[Opening Input for this task section]

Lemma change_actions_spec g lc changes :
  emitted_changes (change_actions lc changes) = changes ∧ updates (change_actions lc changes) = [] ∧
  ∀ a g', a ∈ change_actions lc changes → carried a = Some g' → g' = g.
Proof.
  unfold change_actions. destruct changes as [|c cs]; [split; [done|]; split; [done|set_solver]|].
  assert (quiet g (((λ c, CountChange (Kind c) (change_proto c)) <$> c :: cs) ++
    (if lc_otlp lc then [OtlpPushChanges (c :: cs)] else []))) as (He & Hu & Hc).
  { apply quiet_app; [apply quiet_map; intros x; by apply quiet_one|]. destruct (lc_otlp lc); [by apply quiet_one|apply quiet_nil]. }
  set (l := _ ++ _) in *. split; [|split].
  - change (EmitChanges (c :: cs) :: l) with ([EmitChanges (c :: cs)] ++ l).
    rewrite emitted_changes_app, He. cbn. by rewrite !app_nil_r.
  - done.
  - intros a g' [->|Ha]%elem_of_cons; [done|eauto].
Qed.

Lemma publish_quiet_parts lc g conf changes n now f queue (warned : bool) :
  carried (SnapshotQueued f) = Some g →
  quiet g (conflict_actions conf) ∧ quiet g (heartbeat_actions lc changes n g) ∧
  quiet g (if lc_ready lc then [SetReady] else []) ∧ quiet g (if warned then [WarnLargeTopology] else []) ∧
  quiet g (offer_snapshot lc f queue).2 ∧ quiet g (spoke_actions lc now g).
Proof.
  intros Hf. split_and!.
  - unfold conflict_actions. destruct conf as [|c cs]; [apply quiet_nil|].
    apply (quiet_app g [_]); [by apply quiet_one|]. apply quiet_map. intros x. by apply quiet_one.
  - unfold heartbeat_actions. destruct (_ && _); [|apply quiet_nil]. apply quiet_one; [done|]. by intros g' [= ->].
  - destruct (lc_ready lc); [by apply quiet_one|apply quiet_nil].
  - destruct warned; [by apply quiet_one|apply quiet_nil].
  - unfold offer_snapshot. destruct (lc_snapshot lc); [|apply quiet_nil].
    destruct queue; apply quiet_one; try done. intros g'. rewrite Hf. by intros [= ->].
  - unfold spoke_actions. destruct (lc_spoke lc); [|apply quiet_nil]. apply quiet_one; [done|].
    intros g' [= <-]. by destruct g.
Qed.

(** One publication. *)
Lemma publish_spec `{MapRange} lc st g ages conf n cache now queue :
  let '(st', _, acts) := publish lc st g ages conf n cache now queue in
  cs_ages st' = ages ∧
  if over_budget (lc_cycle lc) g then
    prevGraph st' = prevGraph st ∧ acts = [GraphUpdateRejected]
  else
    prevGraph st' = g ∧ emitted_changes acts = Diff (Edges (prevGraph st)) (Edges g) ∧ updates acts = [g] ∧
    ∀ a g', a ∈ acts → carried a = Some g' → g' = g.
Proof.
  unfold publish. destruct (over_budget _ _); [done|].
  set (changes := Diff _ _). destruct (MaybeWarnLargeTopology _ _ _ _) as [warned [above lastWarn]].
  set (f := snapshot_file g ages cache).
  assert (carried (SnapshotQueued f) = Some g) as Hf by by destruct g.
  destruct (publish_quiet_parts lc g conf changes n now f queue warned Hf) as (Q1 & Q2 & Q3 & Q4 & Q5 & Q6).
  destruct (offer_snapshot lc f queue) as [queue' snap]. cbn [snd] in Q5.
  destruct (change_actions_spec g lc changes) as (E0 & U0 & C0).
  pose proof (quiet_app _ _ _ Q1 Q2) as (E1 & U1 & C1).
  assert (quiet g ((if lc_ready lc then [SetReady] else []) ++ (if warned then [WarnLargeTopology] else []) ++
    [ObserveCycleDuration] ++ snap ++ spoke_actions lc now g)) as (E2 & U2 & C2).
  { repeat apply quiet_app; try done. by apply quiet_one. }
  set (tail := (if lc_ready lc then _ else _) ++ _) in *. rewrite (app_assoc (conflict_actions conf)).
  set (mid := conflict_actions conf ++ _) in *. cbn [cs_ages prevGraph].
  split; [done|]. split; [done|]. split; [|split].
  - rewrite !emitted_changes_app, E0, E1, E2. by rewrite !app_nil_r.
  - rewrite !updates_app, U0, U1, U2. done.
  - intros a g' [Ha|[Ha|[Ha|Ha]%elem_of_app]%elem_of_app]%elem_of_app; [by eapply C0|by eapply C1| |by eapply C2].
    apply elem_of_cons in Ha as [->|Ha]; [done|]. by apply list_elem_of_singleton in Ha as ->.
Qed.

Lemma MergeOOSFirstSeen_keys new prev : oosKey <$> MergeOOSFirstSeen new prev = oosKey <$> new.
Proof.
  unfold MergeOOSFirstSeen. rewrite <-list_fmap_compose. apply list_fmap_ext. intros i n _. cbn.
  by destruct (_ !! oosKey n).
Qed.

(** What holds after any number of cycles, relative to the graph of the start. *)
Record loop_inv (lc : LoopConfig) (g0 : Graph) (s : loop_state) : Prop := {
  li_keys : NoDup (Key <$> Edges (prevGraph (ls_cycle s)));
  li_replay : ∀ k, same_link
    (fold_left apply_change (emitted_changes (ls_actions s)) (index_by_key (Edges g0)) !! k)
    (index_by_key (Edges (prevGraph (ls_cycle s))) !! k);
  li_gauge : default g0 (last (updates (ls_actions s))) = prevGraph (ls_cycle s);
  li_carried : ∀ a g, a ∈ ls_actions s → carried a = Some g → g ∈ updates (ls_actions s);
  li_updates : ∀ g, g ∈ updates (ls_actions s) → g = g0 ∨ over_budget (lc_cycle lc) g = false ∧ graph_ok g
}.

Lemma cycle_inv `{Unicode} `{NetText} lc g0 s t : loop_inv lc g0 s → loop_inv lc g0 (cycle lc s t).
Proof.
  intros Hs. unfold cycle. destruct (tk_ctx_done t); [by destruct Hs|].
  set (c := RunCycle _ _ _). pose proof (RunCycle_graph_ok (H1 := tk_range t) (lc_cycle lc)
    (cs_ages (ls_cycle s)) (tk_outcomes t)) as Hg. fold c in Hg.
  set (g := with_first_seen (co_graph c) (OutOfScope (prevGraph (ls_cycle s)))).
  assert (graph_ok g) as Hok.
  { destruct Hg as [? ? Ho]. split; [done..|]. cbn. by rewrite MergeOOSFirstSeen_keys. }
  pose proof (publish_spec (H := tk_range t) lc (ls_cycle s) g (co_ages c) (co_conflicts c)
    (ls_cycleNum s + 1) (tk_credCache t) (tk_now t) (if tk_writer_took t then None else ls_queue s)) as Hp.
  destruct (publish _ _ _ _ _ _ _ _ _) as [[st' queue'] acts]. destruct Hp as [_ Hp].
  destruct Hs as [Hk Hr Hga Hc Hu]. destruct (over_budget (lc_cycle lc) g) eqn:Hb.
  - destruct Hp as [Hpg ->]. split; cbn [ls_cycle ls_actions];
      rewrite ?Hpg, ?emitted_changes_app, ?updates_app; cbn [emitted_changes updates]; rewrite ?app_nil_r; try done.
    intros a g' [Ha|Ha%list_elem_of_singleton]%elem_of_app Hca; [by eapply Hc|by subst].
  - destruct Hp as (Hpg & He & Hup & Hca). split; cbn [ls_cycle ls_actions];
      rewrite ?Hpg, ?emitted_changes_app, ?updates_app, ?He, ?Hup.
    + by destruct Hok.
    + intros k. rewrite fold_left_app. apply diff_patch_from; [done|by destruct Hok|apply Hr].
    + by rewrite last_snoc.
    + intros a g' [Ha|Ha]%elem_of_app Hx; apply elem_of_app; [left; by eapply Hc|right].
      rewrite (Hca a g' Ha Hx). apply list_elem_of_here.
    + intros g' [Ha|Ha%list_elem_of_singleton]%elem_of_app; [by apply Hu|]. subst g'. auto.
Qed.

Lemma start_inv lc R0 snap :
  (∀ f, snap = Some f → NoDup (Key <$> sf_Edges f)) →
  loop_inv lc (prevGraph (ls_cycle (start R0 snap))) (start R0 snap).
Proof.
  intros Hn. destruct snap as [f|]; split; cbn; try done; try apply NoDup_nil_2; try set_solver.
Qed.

[Closing Input for this task section]
[Opening Input for this task section]

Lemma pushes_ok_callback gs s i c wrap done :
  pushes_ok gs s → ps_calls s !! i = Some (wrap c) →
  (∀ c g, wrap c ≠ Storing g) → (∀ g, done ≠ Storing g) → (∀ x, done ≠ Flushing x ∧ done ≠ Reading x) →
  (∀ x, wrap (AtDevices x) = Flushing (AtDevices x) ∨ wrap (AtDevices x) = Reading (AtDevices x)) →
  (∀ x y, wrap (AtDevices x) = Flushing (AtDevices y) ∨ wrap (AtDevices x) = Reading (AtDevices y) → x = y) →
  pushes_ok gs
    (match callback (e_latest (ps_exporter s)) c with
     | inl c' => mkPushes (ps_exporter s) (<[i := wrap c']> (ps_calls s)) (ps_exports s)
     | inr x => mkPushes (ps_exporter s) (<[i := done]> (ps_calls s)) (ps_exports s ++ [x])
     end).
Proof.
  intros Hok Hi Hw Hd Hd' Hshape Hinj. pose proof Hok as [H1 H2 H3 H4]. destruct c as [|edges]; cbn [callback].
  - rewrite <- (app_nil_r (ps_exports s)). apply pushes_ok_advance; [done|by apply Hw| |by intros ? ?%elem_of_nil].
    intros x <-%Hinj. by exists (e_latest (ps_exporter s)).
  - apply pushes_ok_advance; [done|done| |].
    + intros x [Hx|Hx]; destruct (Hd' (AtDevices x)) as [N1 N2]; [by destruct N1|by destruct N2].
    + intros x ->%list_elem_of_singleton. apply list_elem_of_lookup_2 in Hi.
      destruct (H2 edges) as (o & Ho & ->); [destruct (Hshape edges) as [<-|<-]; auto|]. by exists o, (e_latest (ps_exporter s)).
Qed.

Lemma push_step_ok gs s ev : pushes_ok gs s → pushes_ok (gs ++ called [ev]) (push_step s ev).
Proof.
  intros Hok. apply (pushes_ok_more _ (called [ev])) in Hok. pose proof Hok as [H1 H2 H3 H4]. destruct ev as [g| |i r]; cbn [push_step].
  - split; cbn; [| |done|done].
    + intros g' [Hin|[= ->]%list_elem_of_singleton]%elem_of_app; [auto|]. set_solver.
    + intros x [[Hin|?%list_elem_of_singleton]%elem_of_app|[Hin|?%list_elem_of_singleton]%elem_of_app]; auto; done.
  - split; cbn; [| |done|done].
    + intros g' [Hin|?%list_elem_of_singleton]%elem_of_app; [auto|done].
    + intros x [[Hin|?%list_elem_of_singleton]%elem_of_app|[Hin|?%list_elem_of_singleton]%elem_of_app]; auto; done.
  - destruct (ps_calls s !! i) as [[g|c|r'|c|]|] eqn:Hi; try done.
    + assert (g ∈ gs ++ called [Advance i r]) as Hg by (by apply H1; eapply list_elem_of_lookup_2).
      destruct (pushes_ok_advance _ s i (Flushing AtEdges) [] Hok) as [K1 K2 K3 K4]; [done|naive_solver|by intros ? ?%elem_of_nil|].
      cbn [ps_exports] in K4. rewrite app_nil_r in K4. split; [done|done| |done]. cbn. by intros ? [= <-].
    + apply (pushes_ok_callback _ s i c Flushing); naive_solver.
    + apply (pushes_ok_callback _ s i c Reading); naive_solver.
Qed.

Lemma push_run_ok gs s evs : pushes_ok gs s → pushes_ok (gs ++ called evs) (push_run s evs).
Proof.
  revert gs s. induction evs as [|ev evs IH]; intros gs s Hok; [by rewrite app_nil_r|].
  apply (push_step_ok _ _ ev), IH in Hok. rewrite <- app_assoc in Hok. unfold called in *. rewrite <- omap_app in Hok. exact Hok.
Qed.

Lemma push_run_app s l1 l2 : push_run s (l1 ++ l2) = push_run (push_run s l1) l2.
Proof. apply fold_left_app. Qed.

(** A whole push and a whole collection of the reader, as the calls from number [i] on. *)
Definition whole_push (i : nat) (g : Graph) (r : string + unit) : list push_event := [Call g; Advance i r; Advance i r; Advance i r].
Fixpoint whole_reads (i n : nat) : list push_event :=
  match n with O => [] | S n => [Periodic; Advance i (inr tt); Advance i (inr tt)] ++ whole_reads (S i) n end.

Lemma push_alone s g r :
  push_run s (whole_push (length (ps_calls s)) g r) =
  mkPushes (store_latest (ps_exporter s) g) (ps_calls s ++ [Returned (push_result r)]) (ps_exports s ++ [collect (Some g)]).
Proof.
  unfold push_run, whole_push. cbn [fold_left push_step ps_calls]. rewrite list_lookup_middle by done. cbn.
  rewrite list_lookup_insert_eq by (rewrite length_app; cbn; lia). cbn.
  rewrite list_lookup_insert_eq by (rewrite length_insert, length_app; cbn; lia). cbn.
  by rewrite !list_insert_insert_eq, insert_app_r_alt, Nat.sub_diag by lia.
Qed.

[Closing Input for this task section]

- [Problem to work on]: Look through the entries above, find each line containing "Reading", and copy it.

- [Completed exercise]:
  (∀ c g, wrap c ≠ Storing g) → (∀ g, done ≠ Storing g) → (∀ x, done ≠ Flushing x ∧ done ≠ Reading x) →
  (∀ x, wrap (AtDevices x) = Flushing (AtDevices x) ∨ wrap (AtDevices x) = Reading (AtDevices x)) →
  (∀ x y, wrap (AtDevices x) = Flushing (AtDevices y) ∨ wrap (AtDevices x) = Reading (AtDevices y) → x = y) →
    + apply (pushes_ok_callback _ s i c Reading); naive_solver.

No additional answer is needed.